Spotlight Series: Dr. Sarah Fawcett

“Spotlight Series” is a group of posts designed to introduce you to the other members of the science team on the research expedition.  Each scientist and his/her research will be featured – I provided the prompts and the scientists added their own information (my comments will be in brackets: [ ]).  Feel free to ask questions about what they are studying and how they became interested in science!

Dr. Sarah Fawcett

Dr. Fawcett

Dr. Fawcett, born and raised in South Africa, is currently completing her post-doctoral research at Princeton University.

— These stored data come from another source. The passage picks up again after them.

(** What a constructed chain holds. *)
Lemma init_inv s md sd ch :
  SymbolicMolecularChain.__init__ isalpha s md sd = Ok ch →
  mass_dict ch = md ∧ spring_dict ch = sd ∧
  (atoms ch, bonds ch) = scan isalpha sd s ∧ N ch = length (atoms ch).
Proof.
  rewrite symbolic_init_scan. intros [= <-]. cbn.
  by destruct (scan isalpha sd s).
Qed.

Lemma init_bonds_in_dict s md sd ch :
  SymbolicMolecularChain.__init__ isalpha s md sd = Ok ch →
  Forall (λ b, in_dict b (spring_dict ch) = true) (bonds ch).
Proof.
  intros (_ & -> & Hscan & _)%init_inv.
  replace (bonds ch) with (scan isalpha sd s).2 by by rewrite <- Hscan.
  apply scan_bonds_in_dict.
Qed.

(** [build_matrix] on a chain whose atoms all have a mass and whose bonds
    all have a spring constant. *)
Lemma build_matrix_ok ch ms ks :
  N ch = length (atoms ch) →
  Forall2 (λ a v, mass_dict ch !! a = Some v) (atoms ch) ms →
  Forall2 (λ b v, spring_dict ch !! b = Some v) (bonds ch) ks →
  N ch - 1 ≤ length (bonds ch) →
  SymbolicMolecularChain.build_matrix ch = Ok (dynamical_matrix (N ch) ms ks).
Proof.
  intros HN Hms Hks Hlen. unfold SymbolicMolecularChain.build_matrix.
  rewrite (list_comp_ok _ _ _ Hms), (list_comp_ok _ _ _ Hks). cbn [rbind].
  apply symbolic_loop_ok.
  - rewrite HN. symmetry. by eapply Forall2_length.
  - by rewrite <- (Forall2_length _ _ _ Hks).
Qed.


Lemma build_matrix_key_error ch a :
  first_missing (mass_dict ch) (atoms ch) = Some a →
  SymbolicMolecularChain.build_matrix ch = Err (KeyError a).
Proof.
  intros Ha. unfold SymbolicMolecularChain.build_matrix.
  by rewrite (first_missing_Some _ _ _ Ha).
Qed.

(** Reading the dynamical matrix. *)
Lemma dynamical_matrix_get n ms ks i j :
  i < n → j < n →
  mat_get (char := char) (dynamical_matrix n ms ks) i j
  = Ok (dynamical_entry n ms ks i j).
Proof.
  intros Hi Hj. apply mat_get_ok with (dynamical_row n ms ks i).
  - unfold dynamical_matrix. by rewrite list_lookup_fmap, lookup_seq_lt.
  - unfold dynamical_row. by rewrite list_lookup_fmap, lookup_seq_lt.
Qed.

Lemma dynamical_matrix_length n ms ks : length (dynamical_matrix n ms ks) = n.
Proof. unfold dynamical_matrix. by rewrite length_fmap, length_seq. Qed.

Lemma dynamical_matrix_rows n ms ks row :
  row ∈ dynamical_matrix n ms ks →
  ∃ i, i < n ∧ row = dynamical_row n ms ks i.
Proof.
  unfold dynamical_matrix. intros (i & -> & Hi)%list_elem_of_fmap.
  apply elem_of_seq in Hi. exists i. split; [lia|done].
Qed.
End Pipelines.

(** ** Counting the off-diagonal pairs *)

Section Counting.
Context {char F : Type} `{Countable char} `{Field F} `{EqDecision F}.
Implicit Types (m k : list F) (i j : nat).

Lemma Fth_counting : field_theory f0 f1 fadd fmul fsub fopp fdiv finv (@eq F).
Proof. exact field_laws. Qed.
Add Field Ffield_counting : Fth_counting.

Lemma fmul_integral (a b : F) : (a * b)%fld = 0%fld → a = 0%fld ∨ b = 0%fld.
Proof.
  intros Hab. destruct (decide (a = 0%fld)) as [|Ha]; [by left|right].
  transitivity (finv a * (a * b))%fld; [field; done|]. rewrite Hab. ring.
Qed.

Lemma finv_nonzero (a : F) : a ≠ 0%fld → finv a ≠ 0%fld.
Proof.
  intros Ha Hinv. apply (F_1_neq_0 Fth_counting).
  rewrite <- (Finv_l Fth_counting a Ha), Hinv. ring.
Qed.

Lemma ratio_nonzero m k b i :
  nth b k 0%fld ≠ 0%fld → nth i m 0%fld ≠ 0%fld → ratio m k b i ≠ 0%fld.
Proof.
  intros Hk Hm. unfold ratio. rewrite (Fdiv_def Fth_counting).
  intros [?|?]%fmul_integral; [done|]. by apply (finv_nonzero _ Hm).
Qed.

Lemma fopp_nonzero (a : F) : a ≠ 0%fld → fopp a ≠ 0%fld.
Proof.
  intros Ha Hopp. apply Ha. transitivity (fopp (fopp a)); [ring|].
  rewrite Hopp. ring.
Qed.

Lemma nth_nonzero (l : list F) i :
  Forall (λ x, x ≠ 0%fld) l → i < length l → nth i l 0%fld ≠ 0%fld.
Proof.
  intros Hl Hi. destruct (nth_lookup_or_length l i 0%fld) as [Hx|]; [|lia].
  exact (Forall_lookup_1 _ _ _ _ Hl Hx).
Qed.

Lemma nonzero_at_dynamical N m k i j :
  i < N → j < N →
  nonzero_at (dynamical_matrix N m k) i j
  = bool_decide (dynamical_entry N m k i j ≠ 0%fld).
Proof.
  intros Hi Hj. unfold nonzero_at, dynamical_matrix, dynamical_row.
  rewrite list_lookup_fmap, lookup_seq_lt by done. cbn.
  by rewrite list_lookup_fmap, lookup_seq_lt by done.
Qed.

(** With non-zero masses and spring constants, the entries next to the
    diagonal are the only non-zero off-diagonal entries. *)
Lemma dynamical_entry_upper N m k i j :
  length m = N → N - 1 ≤ length k →
  Forall (λ x, x ≠ 0%fld) m → Forall (λ x, x ≠ 0%fld) k →
  i < j → j < N →
  (dynamical_entry N m k i j ≠ 0%fld ↔ j = S i) ∧
  (dynamical_entry N m k j i ≠ 0%fld ↔ j = S i).
Proof.
  intros Hm Hk Hm0 Hk0 Hij Hj. unfold dynamical_entry.
  repeat case_decide; destruct_and?; try lia.
  all: split; (split; [try lia; try done|intros ->]).
  all: try (apply fopp_nonzero, ratio_nonzero; apply nth_nonzero; (done || lia)).
  all: try lia.
Qed.

Lemma filter_none {X} (P : X → Prop) `{∀ x, Decision (P x)} (l : list X) :
  Forall (λ x, ¬ P x) l → filter P l = [].
Proof.
  induction 1 as [|x l Hx _ IH]; [done|]. by rewrite filter_cons_False.
Qed.

Lemma offdiag_row N m k i :
  length m = N → N - 1 ≤ length k →
  Forall (λ x, x ≠ 0%fld) m → Forall (λ x, x ≠ 0%fld) k →
  i < N →
  filter (λ p, nonzero_at (dynamical_matrix N m k) p.1 p.2
               || nonzero_at (dynamical_matrix N m k) p.2 p.1)
    ((λ j, (i, j)) <$> seq (S i) (N - S i))
  = if decide (S i < N) then [(i, S i)] else [].
Proof.
  intros Hm Hk Hm0 Hk0 Hi.
  case_decide as Hlast; [|by replace (N - S i) with 0 by lia].
  replace (N - S i) with (S (N - S (S i))) by lia.
  cbn [seq fmap list_fmap].
  rewrite filter_cons_True.
  - f_equal. apply filter_none, Forall_fmap, Forall_forall.
    intros j [??]%elem_of_seq. cbn.
    rewrite !nonzero_at_dynamical by lia.
    destruct (dynamical_entry_upper N m k i j) as [H1' H2']; try done; try lia.
    rewrite orb_True, !bool_decide_spec, H1', H2'. lia.
  - cbn. rewrite !nonzero_at_dynamical by lia.
    destruct (dynamical_entry_upper N m k i (S i)) as [H1' H2']; try done; try lia.
    rewrite orb_True, !bool_decide_spec. left. by apply H1'.
Qed.

Lemma offdiag_from N m k s n :
  length m = N → N - 1 ≤ length k →
  Forall (λ x, x ≠ 0%fld) m → Forall (λ x, x ≠ 0%fld) k →
  s + n = N →
  filter (λ p, nonzero_at (dynamical_matrix N m k) p.1 p.2
               || nonzero_at (dynamical_matrix N m k) p.2 p.1)
    (i ← seq s n; (λ j, (i, j)) <$> seq (S i) (N - S i))
  = (λ i, (i, S i)) <$> seq s (n - 1).
Proof.
  intros Hm Hk Hm0 Hk0. revert s. induction n as [|n IH]; intros s Hs; [done|].
  cbn [seq]. rewrite bind_cons, filter_app, offdiag_row, IH by (done || lia).
  case_decide.
  - replace (S n - 1) with (S (n - 1)) by lia. done.
  - by replace n with 0 by lia.
Qed.

Lemma offdiag_dynamical N m k :
  length m = N → N - 1 ≤ length k →
  Forall (λ x, x ≠ 0%fld) m → Forall (λ x, x ≠ 0%fld) k →
  offdiag_nonzero_pairs N (dynamical_matrix N m k)
  = (λ i, (i, S i)) <$> seq 0 (N - 1).
Proof. intros. by apply offdiag_from. Qed.
End Counting.

(** ** The claims of the specification *)

Section Claims.
Context {char F : Type} `{Countable char} `{Field F} `{EqDecision F}.
Variable isalpha : char → bool.
Implicit Types (md sd : gmap char F) (s : list char) (ch : Chain char F).

(** C1. For a chain built from a structure string whose atoms all have a
    mass, whose bonds all have a spring constant and that has at least the
    [N - 1] bonds that join its [N] atoms, [build_matrix] of both classes
    returns the N-by-N matrix [A] with
    [A[i,i] = (k_{i-1}/m_i if i > 0) + (k_i/m_i if i < N-1)],
    [A[i,i-1] = -k_{i-1}/m_i] for [i > 0], [A[i,i+1] = -k_i/m_i] for
    [i < N-1], and zero everywhere else. *)
Theorem build_matrix_entries s md sd ch (ms ks : list F) :
  SymbolicMolecularChain.__init__ isalpha s md sd = Ok ch →
  Forall2 (λ a v, md !! a = Some v) (atoms ch) ms →
  Forall2 (λ b v, sd !! b = Some v) (bonds ch) ks →
  N ch - 1 ≤ length (bonds ch) →
  MolecularChainNumeric.__init__ isalpha s md sd = Ok ch ∧
  ∃ A : list (list F),
    SymbolicMolecularChain.build_matrix ch = Ok A ∧
    MolecularChainNumeric.build_matrix ch = Ok A ∧
    length A = N ch ∧ Forall (λ row, length row = N ch) A ∧
    (∀ i, i < N ch →
       mat_get (char := char) A i i
       = Ok (fadd (if decide (0 < i)
                   then fdiv (nth (i - 1) ks f0) (nth i ms f0) else f0)
                  (if decide (i < N ch - 1)
                   then fdiv (nth i ks f0) (nth i ms f0) else f0))) ∧
    (∀ i, 0 < i → i < N ch →
       mat_get (char := char) A i (i - 1)
       = Ok (fopp (fdiv (nth (i - 1) ks f0) (nth i ms f0)))) ∧
    (∀ i, i < N ch - 1 →
       mat_get (char := char) A i (i + 1)
       = Ok (fopp (fdiv (nth i ks f0) (nth i ms f0)))) ∧
    (∀ i j, i < N ch → j < N ch → j ≠ i → j + 1 ≠ i → j ≠ i + 1 →
       mat_get (char := char) A i j = Ok f0).
Proof.
  intros Hinit Hms Hks Hlen.
  destruct (init_inv isalpha _ _ _ _ Hinit) as (Hmd & Hsd & _ & HN).
  split; [by rewrite numeric_init_eq|].
  exists (dynamical_matrix (N ch) ms ks).
  assert (SymbolicMolecularChain.build_matrix ch
          = Ok (dynamical_matrix (N ch) ms ks)) as Hbuild.
  { apply build_matrix_ok; [done| | |done]; by subst. }
  split; [done|]. split; [by rewrite numeric_build_matrix_eq|].
  split; [apply dynamical_matrix_length|].
  split.
  { apply Forall_forall. intros row (i & _ & ->)%dynamical_matrix_rows.
    apply dynamical_row_length. }
  repeat split.
  - intros i Hi. rewrite dynamical_matrix_get by done.
    unfold dynamical_entry, ratio. by rewrite decide_True.
  - intros i Hpos Hi. rewrite dynamical_matrix_get by lia.
    unfold dynamical_entry, ratio.
    rewrite decide_False, decide_True by lia. done.
  - intros i Hi. rewrite dynamical_matrix_get by lia.
    unfold dynamical_entry, ratio.
    rewrite decide_False, decide_False, decide_True by lia. done.
  - intros i j Hi Hj Hne1 Hne2 Hne3. rewrite dynamical_matrix_get by lia.
    unfold dynamical_entry. by rewrite !decide_False by lia.
Qed.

What is your field of study? I consider myself a marine biogeochemist.  Interested in using various chemical tracer to understand biological processes – basically, how are the microscopic plants (phytoplankton) that live in the global surface ocean affected by ocean chemistry, and how do they in turn change ocean chemistry. I work on the nitrogen cycle because nitrogen is essential for life and also determines how much photosynthesis happens in the ocean (plants need N to grow).  Photosynthesis is what takes CO2 out of the atmosphere and puts it into the ocean, which ties nitrogen directly to carbon and climate.  This is true of all climate – the past, present, and future.  We can use the nitrogen tracer to tell us about climate throughout history.

What information do you hope to find on the expedition? I’m collecting phytoplankton by filtering huge volumes of seawater and concentrating the phytoplankton that live in it onto a filter .

Back in the lab, I measure the Nitrogen isotope ratio (i.e. N-15:N-14) of different phytoplankton groups, which tells me about the form of nitrogen (nitrate or ammonium) that they have been consuming. If they rely mainly on nitrate, which is mixed up into sunlit surface waters from the deep ocean, they act as a net remover of atmospheric carbon dioxide, and are therefore important for the C-cycle and climate. Ammonium, on the other hand, is recycled over and over in surface waters so that its consumption by phytoplankton has no net effect on carbon dioxide.

[go back and look at the picture of Dr. Fawcett – next to her you can see the setup of her lab.  The large jugs of water on the left are the samples collected from the ocean.  Each jug is connected to a clear, round yo-yo looking device .  These contain the filters that collect the phytoplankton.  Once all the water is filtered through, she removes and freezes the filters so she can study them further]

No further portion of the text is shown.